Московская Русь до проникновения масонов

Башилов Борис

Мережковский однажды со свойственным ему преувеличением, писал:

«Восемь веков от начала России до Петра, мы спали; от Петра до Пушкина — просыпались; в полвека от Пушкина до Толстого и Достоевского, вдруг проснувшись, мы пережили три тысячелетия западного человечества. Дух захватывает от этой быстроты пробуждения — подобной быстроте падающего в бездну камня».

Романы Мережковского о Юлиане Отступнике и Леонардо-да-Винчи хороши, они могут быть названы историческими романами, отражающими эпоху. Но русские «Исторические романы» Мережковского о Петре и Александре Первом никакими историческими романами не являются. Историческая действительность в них искажена, подогнана под субъективный взгляд автора, точка зрения которого ясно выражена в словах, что Россия спала 800 лет до Пушкина.

Нет, Русь не спала восемь веков до появления солнечного гения Пушкина. В невероятно тяжелых исторических условиях она занималась упорным медленным накоплением физических и духовных сил. Пушкин — выражение этого многовекового духовного процесса, смысл которого остался скрытым для представителей русской интеллигенции, вся умственная, политическая и социальная деятельность которой есть стремление уничтожить плоды жертвенного служения предков идее самобытного национального государства и самобытной русской культуры.

«…В нацию входят не только человеческие поколения, но также камни церквей, дворцов и усадеб, могильные плиты, старые рукописи и книги и чтобы понять волю нации, нужно услышать эти камни, прочесть истлевшие страницы, — писал Бердяев в «Философии неравенства», одной из немногих своих книг, которая будет полезна последующим поколениям. В ней же он писал и действительно мудрые слова. «…В воле нации говорят не только живые, но и умершие, говорят великое прошлое и загадочное еще будущее».

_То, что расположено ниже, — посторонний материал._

(* ===== verification/CertificatePolicies.v ===== *)
(** * Certificate policies

    [web/net/cert_policy.cc], [cert_host_pair.cc] and
    [certificate_policy_cache.cc], with
    [web/web_state/session_certificate_policy_cache_impl.mm]: which
    certificates with errors the user has accepted, for which hosts.

    A [net::CertStatus] is a 32-bit word.  Certificates are parameters; a
    function that may be called on one thread only takes the thread [on]. *)
From S2P Require Import Prelude WebThread.

(** ** Code outside of the repository *)
Class CertificateApi := {
(** [net::X509Certificate] *)
X509Certificate : Type;
OSCertHandle : Type;
os_cert_handle : X509Certificate -> OSCertHandle;
GetIntermediateCertificates : X509Certificate -> list OSCertHandle;
CreateFromHandle : OSCertHandle -> list OSCertHandle -> option X509Certificate;
(** [net::SHA256HashValue], ordered by [net::SHA256HashValueLessThan] *)
SHA256HashValue : Type;
hash_eq_dec : EqDecision SHA256HashValue;
hash_countable : Countable SHA256HashValue;
SHA256HashValueLessThan : SHA256HashValue -> SHA256HashValue -> bool;
CalculateChainFingerprint256 : OSCertHandle -> list OSCertHandle -> SHA256HashValue;
}.
#[export] Existing Instance hash_eq_dec.
#[export] Existing Instance hash_countable.

(** [~x] on [net::CertStatus], a [uint32_t]. *)
Definition not32 (x : Z) : Z := Z.land (Z.lnot x) (Z.ones 32).

Inductive Judgment := UNKNOWN | ALLOWED | DENIED.

#[export] Instance Judgment_eq_dec : EqDecision Judgment.
Proof. solve_decision. Defined.

Section policies.
Context `{CertificateApi}.
Implicit Types (cert : X509Certificate) (host : string) (error : Z) (on : ID).

(** [DCHECK_CURRENTLY_ON(thread)] on the thread [on]. *)
Definition check_on (thread on : ID) : chk unit := dcheck (bool_decide (on = thread)).

Definition fingerprint cert : SHA256HashValue :=
  CalculateChainFingerprint256 (os_cert_handle cert) (GetIntermediateCertificates cert).

(** ** [CertPolicy] *)
Record CertPolicy := { allowed_ : gmap SHA256HashValue Z }.

Definition CertPolicy_new : CertPolicy := {| allowed_ := ∅ |}.

Definition CertPolicy_Check cert error (p : CertPolicy) : Judgment :=
  match allowed_ p !! fingerprint cert with
  | Some second =>
      if negb (Z.land second error =? 0) &&
         (Z.lxor (not32 (Z.land second error)) (not32 error) =? 0)
      then ALLOWED else UNKNOWN
  | None => UNKNOWN
  end.

Definition CertPolicy_Allow cert error (p : CertPolicy) : CertPolicy :=
  {| allowed_ := <[fingerprint cert := error]> (allowed_ p) |}.

(** ** [CertHostPair] *)
Record CertHostPair := { cert_ : X509Certificate; host_ : string; cert_hash_ : SHA256HashValue }.

Definition CertHostPair_new cert host : CertHostPair :=
  {| cert_ := cert; host_ := host; cert_hash_ := fingerprint cert |}.

(** [operator<] *)
Definition CertHostPair_lt (lhs other : CertHostPair) : bool :=
  if negb (String.eqb (host_ lhs) (host_ other)) then String.ltb (host_ lhs) (host_ other)
  else SHA256HashValueLessThan (cert_hash_ lhs) (cert_hash_ other).

(** ** [CertificatePolicyCache] *)
Record CertificatePolicyCache := { cert_policy_for_host_ : gmap string CertPolicy }.

Definition CertificatePolicyCache_new : CertificatePolicyCache := {| cert_policy_for_host_ := ∅ |}.

(** [cert_policy_for_host_[host]] *)
Definition policy_for host (c : CertificatePolicyCache) : CertPolicy :=
  default CertPolicy_new (cert_policy_for_host_ c !! host).

Definition AllowCertForHost on cert host error (c : CertificatePolicyCache)
    : chk CertificatePolicyCache :=
  _ ← check_on IO on;
  mret {| cert_policy_for_host_ :=
            <[host := CertPolicy_Allow cert error (policy_for host c)]> (cert_policy_for_host_ c) |}.

(** The query adds an empty policy for a host without one. *)
Definition QueryPolicy on cert host error (c : CertificatePolicyCache)
    : chk (CertificatePolicyCache * Judgment) :=
  _ ← check_on IO on;
  let policy := policy_for host c in
  mret ({| cert_policy_for_host_ := <[host := policy]> (cert_policy_for_host_ c) |},
        CertPolicy_Check cert error policy).

Definition ClearCertificatePolicies on (c : CertificatePolicyCache) : chk CertificatePolicyCache :=
  _ ← check_on IO on;
  mret {| cert_policy_for_host_ := ∅ |}.

(** ** [SessionCertificatePolicyCacheImpl] *)

(** The certificate is null when it was read from bytes that are none. *)
Record CRWSessionCertificateStorage := {
  storage_certificate : option X509Certificate;
  storage_host : string;
  storage_status : Z;
}.

(** [allowed_certs_] is a set of objects, each made by one registration, or
    nil; its enumeration has no particular order. *)
Record SessionCertificatePolicyCacheImpl := {
  allowed_certs_ : option (list CRWSessionCertificateStorage) }.

(** Its members. *)
Definition allowed_certs (c : SessionCertificatePolicyCacheImpl)
    : list CRWSessionCertificateStorage := default [] (allowed_certs_ c).

Definition SessionCertificatePolicyCacheImpl_new : SessionCertificatePolicyCacheImpl :=
  {| allowed_certs_ := Some [] |}.

(** A message to nil does nothing. *)
Definition RegisterAllowedCertificate on cert host (status : Z)
    (c : SessionCertificatePolicyCacheImpl) : chk SessionCertificatePolicyCacheImpl :=
  _ ← check_on UI on;
  mret {| allowed_certs_ :=
            cons {| storage_certificate := Some cert; storage_host := host;
                    storage_status := status |} <$> allowed_certs_ c |}.

Definition ClearAllowedCertificates on (c : SessionCertificatePolicyCacheImpl)
    : chk SessionCertificatePolicyCacheImpl :=
  _ ← check_on UI on;
  mret {| allowed_certs_ := (fun _ => []) <$> allowed_certs_ c |}.

Definition SetAllowedCerts (allowed_certs : option (list CRWSessionCertificateStorage))
    (c : SessionCertificatePolicyCacheImpl) : SessionCertificatePolicyCacheImpl :=
  {| allowed_certs_ := allowed_certs |}.

Definition GetAllowedCerts (c : SessionCertificatePolicyCacheImpl)
    : option (list CRWSessionCertificateStorage) := allowed_certs_ c.
(** An [NSData], an [NSString], an [NSNumber], or nil. *)
Definition as_data_object (v : option certificate_value) : chk (option string) :=
  match v with
  | Some (CData s) => mret (Some s)
  | None | Some CNil => mret None
  | _ => Fault
  end.

Definition as_string_object (v : option certificate_value) : chk (option string) :=
  match v with
  | Some (CString s) => mret (Some s)
  | None | Some CNil => mret None
  | _ => Fault
  end.

Definition as_number_object (v : option certificate_value) : chk (option Z) :=
  match v with
  | Some (CNumber n) => mret (Some n)
  | None | Some CNil => mret None
  | _ => Fault
  end.

(** [!data.length], also for nil *)
Definition without_length (s : option string) : bool :=
  match s with Some s => String.eqb s "" | None => true end.

(** [unsignedIntegerValue] as a [net::CertStatus], 32 bits wide. *)
Definition cert_status_value (n : Z) : Z := n mod 2 ^ 32.

(** The part that both formats share. *)
Definition certificate_of (cert_data host_string status_number : option certificate_value)
    : chk (option CRWSessionCertificateStorage) :=
  certData ← as_data_object cert_data;
  hostString ← as_string_object host_string;
  statusNumber ← as_number_object status_number;
  match certData, hostString, statusNumber with
  | Some certData, Some hostString, Some statusNumber =>
      if without_length (Some certData) || without_length (Some hostString) then mret None
      else mret (Some (initWithCertificate (NSDataToCertificate certData) hostString
                         (cert_status_value statusNumber)))
  | _, _, _ => mret None
  end.

Definition certificate_initWithCoder (d : certificate_coder)
    : chk (option CRWSessionCertificateStorage) :=
  certificate_of (d !! kCertificateSerializationKey) (d !! kHostSerializationKey)
    (d !! kStatusSerializationKey).

Definition certificate_encodeWithCoder (s : CRWSessionCertificateStorage)
    : chk certificate_coder :=
  cert_data ← CertificateToNSData (storage_certificate s);
  mret (<[kStatusSerializationKey := CNumber (storage_status s)]>
       (<[kHostSerializationKey := CString (storage_host s)]>
       (<[kCertificateSerializationKey := CData cert_data]> ∅))).

#[export] Instance certificate_coding : NSCoding CRWSessionCertificateStorage certificate_coder :=
  {| encodeWithCoder := certificate_encodeWithCoder;
     initWithCoder := certificate_initWithCoder |}.
Definition GetPingContent (requestId sessionId versionName channelName : string)
    (installationTime : Z) (pingContent : PingContent) s : list xml_call * OmahaService :=
  let install := bool_decide (pingContent = INSTALL_EVENT) in
  let is_first_install :=
    install && Version_equal (last_sent_version_ s) (Version_of kDefaultLastSentVersion) in
  let request :=
    [StartElement "request"; WriteAttribute "protocol" "3.0";
     WriteAttribute "version" "iOS-1.0.0.0"; WriteAttribute "ismachine" "1";
     WriteAttribute "requestid" requestId; WriteAttribute "sessionid" sessionId] ++
    append_extra "request" ++ [WriteAttribute "hardware_class" GetPlatform] in
  let os :=
    [StartElement "os"; WriteAttribute "platform" "ios";
     WriteAttribute "version" OperatingSystemVersion; WriteAttribute "arch" kCurrentArch;
     EndElement] in
  let versions :=
    if install then
      [WriteAttribute "version"
         (if is_first_install then "" else Version_GetString (last_sent_version_ s));
       WriteAttribute "nextversion" versionName]
    else [WriteAttribute "version" versionName; WriteAttribute "nextversion" ""] in
  let app :=
    [StartElement "app"] ++ versions ++
    [WriteAttribute "lang" (locale_lang_ s); WriteAttribute "brand" GetBrandCode;
     WriteAttribute "client" ""; WriteAttribute "appid" GetApplicationID] in
  let '(install_age, s) := install_age is_first_install installationTime s in
  let age := if String.eqb install_age "" then [] else [WriteAttribute "installage" install_age] in
  let body :=
    if install then
      [StartElement "event"; WriteAttribute "eventtype" (if is_first_install then "2" else "3");
       WriteAttribute "eventresult" "1"; EndElement]
    else
      [StartElement "updatecheck"; WriteAttribute "tag" channelName; EndElement;
       StartElement "ping"; WriteAttribute "active" "1"; EndElement] in
  (request ++ os ++ app ++ append_extra "app" ++ age ++ body ++ [EndElement; EndElement; Finalize], s).

Definition ping_content_of s : PingContent :=
  if sending_install_event_ s then INSTALL_EVENT else USAGE_PING.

СТРАННАЯ ПЕЧАЛЬ ОДНОГО РУССКОГО «БОГОСЛОВА»

I

Представитель великого племени путаников — русской интеллигенции, проф. Федотов, писал однажды, что в Киевской Руси ни государство, ни церковь не стояли, по крайней мере — как сила чуждая, против народа и его культуры, что духовенство, книжники, «мнихи» древней Руси не могут быть названы в нашем смысле ее «интеллигенцией», потому что они не жили «в той пустоте, в которой живет русская интеллигенция средины XIX века», тем не менее он делает умственное сальто мортале и утверждает, что:

«Все же именно в Киеве заложено зерно будущего трагического раскола в русской культуре. Смысл этого факта до сих пор, кажется, ускользал от внимания ее историков. Более того, в нем всегда видели наше великое национальное преимущество, залог как раз органичности нашей культуры. Я имею в виду славянскую Библию и славянский литургический язык. В этом наше коренное отличие, в самом исходном пункте, от латинского Запада. На первый взгляд, как будто, славянский язык церкви, облегчая задачу христианизации народа, не дает возникнуть отчужденной от него греческой (латинской) интеллигенции. Да, но какой ценой? Ценой отрыва от классической традиции. Великолепный Киев ХI-ХII веков, восхищавший иноземцев своим блеском и нас изумляющий останками былой красоты, — Киев создавался на Византийской почве! Но за расцветом религиозной и материальной культуры нельзя проглядеть основного ущерба: научная, философская, литературная традиция Греции отсутствует. Переводы, наводнившие древнерусскую письменность, конечно, произвели отбор самонужнейшего, практически ценного: проповеди, жития святых, аскетика. Даже богословская мысль древней церкви оставалась почти чуждой Руси. Что же говорить о Греции языческой? На Западе, в самые темные века его (VII–VIII), монах читал Вергилия, чтобы найти ключ к священному языку церкви, читал римских историков, чтобы на них выработать свой стиль. Стоило лишь овладеть этим чудесным ключом — латынью — чтобы им отворились все двери…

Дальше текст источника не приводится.